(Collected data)
● ● ● ● ● ● ●

(* ===== verification/Devices.v ===== *)
(** * Device hierarchy (dsm/src/core/identity/hierarchical_device_management.rs)

    The sub-identities of one master genesis state: their sub-genesis states,
    the Merkle tree over them, the state chain of each device, the checks one
    device makes of another, and the signed invalidation markers.  A method that
    fails keeps what it wrote before the failure, so the operations of the
    manager return the manager on every outcome. *)
From S2P Require Import Prelude Tokens Operations SparseIdx States Sphincs MTree.

(** ** Data *)

Record SparseIndexVerifier := mkVerifier {
  sv_sparse_indices : list Z;
  sv_checkpoints : gmap Z bytes;
}.

Record DeviceSubIdentity := mkSub {
  ds_device_id : string;
  ds_sub_genesis : State;
  ds_current_state : State;
  ds_merkle_proof : option TreeProof;
  ds_verifier : SparseIndexVerifier;
}.

Record HierarchicalDeviceManager := mkDevices {
  dm_master_genesis : State;
  dm_tree : MerkleTree;
  dm_devices : gmap string DeviceSubIdentity;
}.

Record DeviceProof := mkDeviceProof {
  dp_device1_hash : bytes;
  dp_device2_hash : bytes;
  dp_relationship_proof : bytes;
}.

Record DeviceInvalidationMarker := mkMarker {
  im_state_number : Z;
  im_state_hash : bytes;
  im_state_entropy : bytes;
  im_device_id : string;
  im_reason : string;
  im_signature : bytes;
}.

Definition set_state_number (n : Z) (s : State) : State :=
  mkState (st_id s) n (entropy s) (hash s) (prev_state_hash s) (sparse_index s)
    (operation s) (encapsulated_entropy s) (device_info s) (flags s) (token_balances s)
    (matches_parameters s) (relationship_context s) (forward_commitment s) (position_sequence s)
    (positions s) (st_public_key s) (device_id s) (hashchain_head s) (external_data s)
    (entity_sig s) (counterparty_sig s) (st_value s) (st_commitment s) (state_type s).

(** ** [impl SparseIndexVerifier] *)

Module Verifier.
Section Verifier.
Context {B3 : Blake3} {SO : Bincode Operation} {SB : Bincode Balance} {SP : Bincode PreCommitment}.

Definition new : SparseIndexVerifier := mkVerifier [] ∅.

(** [while sparse <= state_number]: the shift of a u64 by 64 panics. *)
Fixpoint powers (fuel : nat) (n power sparse : Z) : outcome (list Z) :=
  if sparse <=? n then
    match fuel with
    | O => Hang
    | S fuel =>
        next ← u64_shl1 (power + 1);
        rest ← powers fuel n (power + 1) next;
        Ok (sparse :: rest)
    end
  else Ok [sparse].

Definition update_sparse_indices (s : State) : M SparseIndexVerifier unit :=
  let* sparse := mlift (powers 65 (state_number s) 0 1) in
  do* mmod (fun v => mkVerifier sparse (sv_checkpoints v));
  let* h := mlift (St.get_hash s) in
  mmod (fun v => mkVerifier (sv_sparse_indices v) (<[state_number s := h]> (sv_checkpoints v))).

Definition verify_state (v : SparseIndexVerifier) (current_state new_state : State) : outcome bool :=
  n ← u64_add (state_number current_state) 1;
  if negb (state_number new_state =? n) then Ok false
  else
    h ← St.get_hash current_state;
    if negb (bool_decide (prev_state_hash new_state = h)) then Ok false else Ok true.

(** The scan of the checkpoints for the greatest index below [n], in the
    iteration order [l]. *)
Definition nearest_checkpoint (n : Z) (l : list (Z * bytes)) : option (Z * bytes) :=
  fold_left (fun nearest '(idx, h) =>
    if (idx <? n) && match nearest with None => true | Some (i, _) => i <? idx end
    then Some (idx, h) else nearest) l None.

(** [while current.state_number > 0] *)
Fixpoint chain_loop (fuel : nat) (checkpoints : list (Z * bytes)) (genesis current : State) : outcome bool :=
  if negb (0 <? state_number current) then Ok true
  else
    match fuel with
    | O => Hang
    | S fuel =>
        match nearest_checkpoint (state_number current) checkpoints with
        | Some (checkpoint_num, checkpoint_hash) =>
            if negb (bool_decide (prev_state_hash current = checkpoint_hash)) then Ok false
            else if checkpoint_num =? 0 then Ok true
            else chain_loop fuel checkpoints genesis (set_state_number checkpoint_num genesis)
        | None =>
            if state_number current =? 1 then
              genesis_hash ← St.get_hash genesis;
              Ok (bool_decide (prev_state_hash current = genesis_hash))
            else if negb (Nat.eqb (length (prev_state_hash current)) 32) then Ok false
            else
              chain_loop fuel checkpoints genesis (set_state_number (state_number current - 1) current)
        end
    end.

Definition verify_chain (v : SparseIndexVerifier) (genesis s : State) : outcome bool :=
  if state_number s =? 0 then Ok true
  else if state_number s =? 1 then
    genesis_hash ← St.get_hash genesis;
    Ok (bool_decide (prev_state_hash s = genesis_hash))
  else chain_loop (Z.to_nat (state_number s)) (map_to_list (sv_checkpoints v)) genesis s.

End Verifier.
End Verifier.

(** ** [impl DeviceSubIdentity] *)

Module Sub.
Section Sub.
Context {B3 : Blake3} {SO : Bincode Operation} {SB : Bincode Balance} {SP : Bincode PreCommitment}.

Definition new (device_id : string) (sub_genesis : State) : DeviceSubIdentity :=
  mkSub device_id sub_genesis sub_genesis None Verifier.new.

Definition set_current (s : State) (d : DeviceSubIdentity) : DeviceSubIdentity :=
  mkSub (ds_device_id d) (ds_sub_genesis d) s (ds_merkle_proof d) (ds_verifier d).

● ● ● ● ● ● ●

▶ PROBLEM DETAILS:
Could you restate, word for word, the lines above from the one with "mmod (fun v => mkVerifier (sv_sparse_indices" to the one with "if negb (bool_decide (prev_state_hash new_state", both included?

▶ EXPECTED OUTPUT:
  mmod (fun v => mkVerifier (sv_sparse_indices v) (<[state_number s := h]> (sv_checkpoints v))).

Definition verify_state (v : SparseIndexVerifier) (current_state new_state : State) : outcome bool :=
  n ← u64_add (state_number current_state) 1;
  if negb (state_number new_state =? n) then Ok false
  else
    h ← St.get_hash current_state;
    if negb (bool_decide (prev_state_hash new_state = h)) then Ok false else Ok true.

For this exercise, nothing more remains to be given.